Supplied entries –
(** * gateway-api: the Uniswap swap service, the Ethereum service and the
    Ethereum routes

    Shallow embedding of
      - src/services/uniswap.js   (class [Uniswap])
      - the Ethereum service      (class [Ethereum]: balances, approvals,
                                   gas price, token list and look-ups)
      - the Ethereum router       (handlers of POST /balances,
                                   POST /allowances, POST /approve and
                                   POST /poll)

    Promises are modelled by a small monad of our own: a computation reads
    its collaborators (chain node, wallet, clock) from a world value,
    appends every external interaction to a journal, and either returns a
    value or throws a JavaScript error.  [await] is monadic bind and
    [try { } catch (err) { }] is [try_catch]. *)

From Stdlib Require Import ZArith QArith List String Ascii Bool Lia.
From Stdlib Require Import DecimalString.
Import ListNotations.

Local Open Scope string_scope.
Local Open Scope Z_scope.

(* ================================================================== *)
(** ** JavaScript preliminaries *)
(* ================================================================== *)

Module Js.

(** An [Error] object: its class name, its message and the optional
    [reason] property that ethers attaches to the errors it raises. *)
Record JsError : Type := mkJsError {
  name    : string;
  message : string;
  reason  : option string
}.

(** [Error(msg)] *)
Definition Error (msg : string) : JsError :=
  {| name := "Error"; message := msg; reason := None |}.

(** Completion of a call: a value, or a thrown error. *)
Inductive outcome (A : Type) : Type :=
| Returns (a : A)
| Throws (e : JsError).
Arguments Returns {A} a.
Arguments Throws {A} e.

(** Truthiness of a value that is [undefined] or a string. *)
Definition truthy_string (v : option string) : bool :=
  match v with
  | Some s => negb (s =? EmptyString)%string
  | None => false
  end.

(** Truthiness of a value that is [undefined]/[null] or a number. *)
Definition truthy_number (v : option Z) : bool :=
  match v with
  | Some n => negb (n =? 0)%Z
  | None => false
  end.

Exercise goal –
Every line with the string "Definition" in the material should be returned.

Task output –
Definition Error (msg : string) : JsError :=
Definition truthy_string (v : option string) : bool :=
Definition truthy_number (v : option Z) : bool :=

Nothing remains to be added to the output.